Die Videospielbranche in Südkorea wächst seit einigen Jahren rasant und sorgt inzwischen auch international regelmäßig für Aufmerksamkeit. Mit Spielen wie Lies of P, Stellar Blade oder zuletzt Crimson Desert gelangen koreanischen Studios große Erfolge. Jetzt äußerten sich auch zwei bekannte japanische Entwickler zu diesem Wandel – und fanden dabei überraschend offene Worte.
Im Rahmen der G-CON 2025 in Busan und jetzt nochmal von GamesRadar zusammengefasst wurden Nier-Schöpfer Yoko Taro und der Kopf hinter Devil May Cry, Hideki Kamiya gefragt, welche Botschaft sie koreanischen Entwicklern mitgeben würden. Yoko Taro erklärte dabei offen: „Um ganz ehrlich zu sein, habe ich tatsächlich das Gefühl, dass viele koreanische Entwickler Japan in technologischer Hinsicht voraus sind.“
Auch Kamiya sprach über den zunehmenden internationalen Konkurrenzdruck. Japan habe die Videospielbranche zwar lange angeführt, mittlerweile kämen aber „Spiele von unglaublicher Qualität“ aus vielen Regionen der Welt – darunter Europa, Nordamerika, Korea und China.
Korea setzt neue Maßstäbe
Trotzdem sieht Kamiya die Entwicklung offenbar eher als Motivation denn als Bedrohung. Man wolle sicherstellen, „dass wir mit den Spielen, die wir entwickeln, nicht den Anschluss verlieren“. Gleichzeitig lobte er die wachsende Zahl koreanischer Entwickler, die mit eigenen Ideen und einzigartigen Spielerfahrungen neue Standards setzen würden. „Ich freue mich darauf, in den kommenden Jahren weitere Gleichgesinnte dieser Art aus Korea hervorzutreten zu sehen“, so Kamiya abschließend.

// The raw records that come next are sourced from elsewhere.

Lemma fill_all {A B} (f : A → B) (keys : list A) l (result : list B) :
  length result = length keys → l ≡ₚ seq 0 (length keys) →
  foldM (λ result j, k ← idx keys j; set_idx result j (f k)) result l = Ok (f <$> keys).
Proof.
  intros Hlen Hl. destruct (fill_at f keys l result Hlen) as (r & -> & Hr & Hspec).
  { intros j. rewrite Hl, elem_of_seq. lia. }
  f_equal. apply list_eq. intros j. rewrite Hspec, list_lookup_fmap.
  destruct (decide (j ∈ l)) as [Hj|Hj]; [done|].
  rewrite Hl, elem_of_seq in Hj. rewrite (lookup_ge_None_2 result), (lookup_ge_None_2 keys); [done|lia..].
Qed.

Lemma read_batches p keys bounds n :
  bounds ≫= (λ b, seq b.1 (b.2 - b.1)) = seq 0 n → n = length keys →
  foldM (read_batch p keys) (replicate n None) (schedule bounds) = Ok (peb_Get p <$> keys).
Proof.
  intros Hb ->. unfold read_batch. rewrite <-(foldM_bind _ (λ b, seq b.1 (b.2 - b.1))).
  apply fill_all; [by rewrite length_replicate|]. by rewrite schedule_perm, Hb.
Qed.

(** The tasks a read of [n] keys submits. *)
Definition submitted p (n : Z) : Z := ((n + batch_size p n - 1) / batch_size p n)%Z.

Definition valid_config p : Prop :=
  enableConcurrentRead p = true → (0 < getManyMaxConcurrency p ∧ 0 < getManyBatchSize p)%Z.

Lemma num_batches_div p n :
  enableConcurrentRead p = true → valid_config p → (0 < n)%Z →
  num_batches p n = Z.min ((n + getManyBatchSize p - 1) / getManyBatchSize p) (getManyMaxConcurrency p) ∧
  (0 < num_batches p n)%Z ∧
  batch_size p n = ((n + num_batches p n - 1) / num_batches p n)%Z ∧ (0 < batch_size p n)%Z.
Proof.
  intros Hc Hv Hn. destruct (Hv Hc) as [Hm He].
  assert (Hnb : num_batches p n = Z.min ((n + getManyBatchSize p - 1) / getManyBatchSize p)
    (getManyMaxConcurrency p)) by (unfold num_batches; rewrite Z.quot_div_nonneg; lia).
  assert (Hpos : (0 < num_batches p n)%Z).
  { rewrite Hnb. apply Z.min_glb_lt; [|done]. apply Z.div_str_pos. lia. }
  assert (Hbs : batch_size p n = ((n + num_batches p n - 1) / num_batches p n)%Z).
  { unfold batch_size. apply Z.quot_div_nonneg; lia. }
  split_and!; try done. rewrite Hbs. apply Z.div_str_pos. lia.
Qed.

(** Ceiling division. *)
Lemma ceil_bounds n d : (0 < d)%Z → (n ≤ d * ((n + d - 1) / d) < n + d)%Z.
Proof. intros Hd. pose proof (Z.div_mod (n + d - 1) d). pose proof (Z.mod_pos_bound (n + d - 1) d). lia. Qed.

Lemma ceil_unique n d q : (0 < d)%Z → (d * (q - 1) < n ≤ d * q)%Z → ((n + d - 1) / d)%Z = q.
Proof.
  intros Hd Hq. symmetry. apply (Z.div_unique _ _ _ (n + d - 1 - d * q)); lia.
Qed.

Lemma submitted_le p n :
  enableConcurrentRead p = true → valid_config p → (0 < n)%Z → (submitted p n ≤ num_batches p n)%Z.
Proof.
  intros Hc Hv Hn. destruct (num_batches_div p n Hc Hv Hn) as (_ & Hp & Hbs & Hb).
  unfold submitted. pose proof (ceil_bounds n (num_batches p n) Hp) as Hc1. rewrite <-Hbs in Hc1.
  apply Z.lt_succ_r, Z.div_lt_upper_bound; lia.
Qed.

(** Enough keys per batch for the number of tasks: every reserved task is
    submitted. *)
Lemma submitted_all p n :
  enableConcurrentRead p = true → valid_config p → (0 < n)%Z →
  (getManyMaxConcurrency p ≤ getManyBatchSize p + 1)%Z → submitted p n = num_batches p n.
Proof.
  intros Hc Hv Hn Hcfg. destruct (num_batches_div p n Hc Hv Hn) as (Hnb & Hp & Hbs & Hb).
  destruct (Hv Hc) as [Hm He]. unfold submitted.
  pose proof (ceil_bounds n (num_batches p n) Hp) as Hc1. rewrite <-Hbs in Hc1.
  pose proof (ceil_bounds n (getManyBatchSize p) He) as Hc2.
  apply ceil_unique; [done|].
  assert ((num_batches p n - 1) * (num_batches p n - 1) < n)%Z.
  { assert (num_batches p n - 1 ≤ getManyBatchSize p)%Z by lia.
    assert ((num_batches p n - 1) * getManyBatchSize p < n)%Z by nia. nia. }
  nia.
Qed.

Lemma peb_GetMany_result p keys :
  valid_config p →
  peb_GetMany p keys =
    if enableConcurrentRead p && (submitted p (Z.of_nat (length keys)) <? num_batches p (Z.of_nat (length keys)))%Z &&
       negb (length keys =? 0)
    then Crash Blocked else Ok (peb_Get p <$> keys).
Proof.
  intros Hv. unfold peb_GetMany. destruct (Nat.eqb_spec (length keys) 0) as [Hz|Hz].
  { rewrite andb_false_r. by destruct keys. }
  rewrite andb_true_r. destruct (enableConcurrentRead p) eqn:Hc; [|done]. cbn [andb].
  set (n := Z.of_nat (length keys)).
  destruct (num_batches_div p n Hc Hv ltac:(lia)) as (_ & _ & _ & Hb).
  destruct (batch_bounds_Ok (length keys) (Z.to_nat (batch_size p n)) 0 (length keys))
    as (l & -> & Hseq & Hlen); [lia|assert (1 ≤ Z.to_nat (batch_size p n)) by lia; nia|].
  rewrite bind_Ok, Nat.sub_0_r in *. rewrite (read_batches p keys) by done. rewrite bind_Ok, Hlen.
  rewrite Z2Nat.id by lia. change (_ / _)%Z with (submitted p n).
  pose proof (submitted_le p n Hc Hv ltac:(lia)). unfold wait_group.
  destruct (Z.ltb_spec (submitted p n) (num_batches p n)); [done|].
  by destruct (Z.ltb_spec (num_batches p n) (submitted p n)); [lia|].
Qed.

#[export] Instance pebble_ops : StateBackendOps (PebbleStateBackend D) := {|
  sb_GetMany := peb_GetMany;
  sb_SetMany := peb_SetMany;
  sb_MergeMany := peb_MergeMany;
  sb_DeleteMany := peb_DeleteMany;
  sb_RangeQuery := peb_RangeQuery
|}.

Definition pebble_ok p : Prop :=
  valid_config p ∧
  (enableConcurrentRead p = true → (getManyMaxConcurrency p ≤ getManyBatchSize p + 1)%Z).

Lemma peb_GetMany_ok p keys : pebble_ok p → peb_GetMany p keys = Ok (peb_Get p <$> keys).
Proof.
  intros [Hv Hcfg]. rewrite peb_GetMany_result by done.
  destruct (enableConcurrentRead p) eqn:Hc; [|done]. cbn [andb].
  destruct (Nat.eqb_spec (length keys) 0) as [Hz|Hz]; [by rewrite andb_false_r|].
  rewrite submitted_all by (done || lia || by apply Hcfg). by rewrite Z.ltb_irrefl.
Qed.

Lemma commit_fmap {A} (f : A → batch_op) (g : store → A → store) d (l : list A) :
  (∀ s x, apply_batch_op s (f x) = g s x) →
  db_view (db_Commit d (f <$> l)) = foldl g (db_view d) l.
Proof.
  intros Hfg. rewrite db_Commit_view. generalize (db_view d) as s.
  induction l as [|x l IH]; intros s; [done|]. simpl. by rewrite Hfg, IH.
Qed.

#[export] Instance pebble_laws : StateBackendLaws (PebbleStateBackend D).
Proof.
  refine {| data_of := λ p, db_view (db p); backend_ok := pebble_ok |}.
  - intros p keys Hp. simpl. rewrite peb_GetMany_ok by done. f_equal.
    apply list_fmap_ext. intros _ k _. apply db_Get_view.
  - intros p keys values Hp Hlen. simpl. unfold peb_SetMany. rewrite Hlen, Nat.eqb_refl. simpl.
    eexists. split; [done|]. split; [done|]. simpl. by apply commit_fmap; intros ? [].
  - intros p keys values Hp Hlen. simpl. unfold peb_MergeMany. rewrite Hlen, Nat.eqb_refl. simpl.
    eexists. split; [done|]. split; [done|]. simpl. by apply commit_fmap; intros ? [].
  - intros p keys Hp. simpl. eexists. split; [done|]. split; [done|]. simpl. by apply commit_fmap.
Defined.

#[export] Instance pebble_range : RangeQueryLaws (PebbleStateBackend D).
Proof.
  split. intros p lower upper _. eexists _, _. split; [done|]. split_and!.
  - by rewrite !length_fmap.
  - apply db_Scan_NoDup.
  - intros k v. rewrite zip_fst_snd. apply db_Scan_view.
Qed.

(** C31: concurrent reads of the Pebble backend.  Whatever order the pool runs
    the tasks in, a [GetMany] with a valid configuration returns the value of
    every key in request order, or waits for ever: it waits exactly when the
    tasks that cover the keys are fewer than the tasks the wait group was
    raised by.  When the pool has at most one task more than keys per batch,
    as in the shipped configuration, it always returns. *)
Theorem pebble_get_many p keys (Hv : valid_config p) :
  peb_GetMany p keys =
    (if enableConcurrentRead p && (submitted p (Z.of_nat (length keys)) <? num_batches p (Z.of_nat (length keys)))%Z &&
        negb (length keys =? 0)
     then Crash Blocked else Ok (peb_Get p <$> keys)) ∧
  ((getManyMaxConcurrency p ≤ getManyBatchSize p + 1)%Z →
     peb_GetMany p keys = Ok (peb_Get p <$> keys)).
Proof.
  split; [by apply peb_GetMany_result|]. intros Hcfg. by apply peb_GetMany_ok.
Qed.
End Pebble.

(** *** A database in memory *)

#[export] Instance map_db : PebbleDB store := {|
  db_Get d k := d !! k;
  db_Commit := foldl apply_batch_op;
  db_Scan d lower upper := filter (λ kv, in_range lower upper kv.1 = true) (map_to_list d)
|}.

#[export] Instance map_db_laws : PebbleLaws store.
Proof.
  refine {| db_view := λ d, d |}; [done..| |].
  - intros d lower upper. simpl. apply NoDup_filter_keys, NoDup_fst_map_to_list.
  - intros d lower upper k v. simpl. rewrite list_elem_of_filter, elem_of_map_to_list. naive_solver.
Defined.

Definition demo_pebble : PebbleStateBackend store :=
  MkPebble {[ [1]%Z := [7]%Z; [2]%Z := [8; 9]%Z ]} true 4 1.

(** Five keys over at most four tasks of expected size one: three tasks are
    submitted and four are awaited. *)
Lemma pebble_get_many_witness :
  peb_GetMany demo_pebble [[1]; [2]; [3]; [1]; [2]]%Z = Crash Blocked ∧
  peb_GetMany demo_pebble [[2]; [3]; [1]]%Z = Ok [Some [8; 9]%Z; None; Some [7]%Z].
Proof.
  assert (Hv : valid_config demo_pebble) by (intros _; simpl; lia).
  split.
  - rewrite (proj1 (pebble_get_many demo_pebble [[1]; [2]; [3]; [1]; [2]]%Z Hv)). vm_compute. reflexivity.
  - rewrite (proj1 (pebble_get_many demo_pebble [[2]; [3]; [1]]%Z Hv)). vm_compute. reflexivity.
Defined.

Gerade der Erfolg von Crimson Desert dürfte die Diskussion zusätzlich angeheizt haben. Das Action Adventure zählt bereits jetzt zu den größten Veröffentlichungen des Jahres 2026 und beeindruckte viele SpielerInnen nicht nur technisch, sondern auch durch seine enorme Spielwelt und Präsentation.
Passend dazu diskutierten zuletzt auch mehrere japanische Entwickler über den Erfolg von Neverness to Everness aus China. Dabei ging es unter anderem um die Frage, ob ein vergleichbares Projekt heutzutage überhaupt noch in Japan entstehen könnte. Die Debatte zeigte erneut, wie stark chinesische und koreanische Studios inzwischen als „Konkurrenz“ wahrgenommen werden.
via GamesRadar, Bildmaterial: Crimson Desert, Pearl Abyss

Naja... Bisher sind die größten asiatischen Spiele außerhalb Japans alle ziemlich offensichtlich "inspiriert" worden durch... Na, wer hätte es gedacht? Durch japanische Spiele. Sei es Wukong, Stellar Blade, Lies of p, Crimson Desert, Genshin etc. pp. Alle durch japanische Spiele inspiriert.
Was den technischen Aspekt angeht, muss ich aber leider zustimmen. Selbst ein ehemaliges Powerhouse wie SE ist schon längst nicht mehr auf dem Zenit. FF16 z.B. ist selbst in ruhigen Momenten eher maximal gut aussehend und in Action ist sowohl die frame Rate als auch die Auflösung sehr bescheiden. Höchstens Capcom kann da noch was rausreißen, wobei die ja auch das technisch verhasste MH wilds geschaffen haben aber dafür eigentlich so gut wie sonst nur abliefern was den Aspekt angeht. Selbst auf der Switch hatte man damals mit MH rise eines der best aussehenden switch Spiele rausgeballert.